Sh ip flow top-talkers output

When viewing the output of this command, how much traffic would be classed as a "lot"

Over a VPN tunnel between two of our sites and over a period of a few minutes I was seeing the the following bursts between a PC and Exchange Server over the VPN.

 

SrcIf         SrcIPaddress    DstIf         DstIPaddress    Pr SrcP DstP Bytes

Tu1           10.0.10.10   Gi0/0.10*     172.27.30.4  06 E8CB EE58    52M

Tu1           10.0.10.10   Gi0/0.10      172.27.30.4  06 E8CB EE58    52M

 

4 REPLIES
Cisco Employee

"lot" would really be based

"lot" would really be based on the expected value of the traffic.

It really depends on if the rate is expected or not between the two points. 

Super Bronze

DisclaimerThe Author of this

Disclaimer

The Author of this posting offers the information contained within this posting without consideration and with the reader's understanding that there's no implied or expressed suitability or fitness for any purpose. Information provided is for informational purposes only and should not be construed as rendering professional advice of any kind.
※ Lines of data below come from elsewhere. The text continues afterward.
(* ===== verification/IrqArmEnable.v ===== *)
(** * Which interrupts reach a core on AArch64, and who handles them

    The enable bits of the GIC, replayed from the writes to its set-enable
    and clear-enable registers.  A core that takes interrupts has a handler
    for each that can reach it, as long as no other core of the same image
    initialises its own; with another core, the shared table is cleared
    under it ([another_core_clears_handlers]).  A signal reaches the core it
    names and no other.  Each tick of the timer is counted, sent to the
    target and re-armed before the interrupt is completed. *)

From stdpp Require Import gmap.
From S2P Require Import Prelude Bits Capnp StateM IrqArm IrqArmSpec.

#[local] Open Scope Z_scope.
#[local] Opaque WAKE_POLLS.

(** ** Enable bits *)

(** Writing 1s to the register of [id]'s bank at [set] enables them, at
    [clr] disables them; 0s do nothing. *)
Definition enable_step (set clr b id : Z) (on : bool) (e : event) : bool :=
  match e.2 with
  | Wr32 b' o v =>
      if negb (b' =? b) then on
      else if o =? set + 4 * (id / 32) then on || Z.testbit v (id mod 32)
      else if o =? clr + 4 * (id / 32) then on && negb (Z.testbit v (id mod 32))
      else on
  | _ => on
  end.

Definition enabled (set clr b id : Z) (on : bool) (l : list event) : bool := fold_left (enable_step set clr b id) l on.

(** An event that does not enable. *)
Definition noset (e : event) : bool :=
  match e.2 with
  | Wr32 _ o _ => negb (((GICD_ISENABLER <=? o) && (o <? GICD_ISENABLER + 32)) || (o =? GICR_ISENABLER0))
  | _ => true
  end.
Usage of this posting's information is solely at reader's own risk.

Liability Disclaimer

In no event shall Author be liable for any damages whatsoever (including, without limitation, damages for loss of use, data or profit) arising out of the use or inability to use the posting's information even if Author has been advised of the possibility of such damage.

Posting

Well, "lot" could be whenever you ingress rate exceeds egress rate capacity.  Or, "lot" might be when you start to encounter queuing which causes delays and/or drops.  (NB: the latter usually isn't significant until your exceed 2/3 of egress capacity, assuming general queuing distribution.)

Bronze

Regarding the ingress rate

Regarding the ingress rate exceeding egress rate. Are we talking about traffic coming into the router LAN side as the ingress and leaving the WAN / Tunnel Interface as the Egress?

Super Bronze

DisclaimerThe Author of this

Disclaimer

The Author of this posting offers the information contained within this posting without consideration and with the reader's understanding that there's no implied or expressed suitability or fitness for any purpose. Information provided is for informational purposes only and should not be construed as rendering professional advice of any kind. Usage of this posting's information is solely at reader's own risk.

Liability Disclaimer

In no event shall Author be liable for any damages whatsoever (including, without limitation, damages for loss of use, data or profit) arising out of the use or inability to use the posting's information even if Author has been advised of the possibility of such damage.

Posting

Perhaps, perhaps not. LAN to WAN is a very common way to exceed an egress port's bandwidth, but whether port is LAN or WAN, doesn't really matter.  What matters is how much traffic is being sent to the egress interface.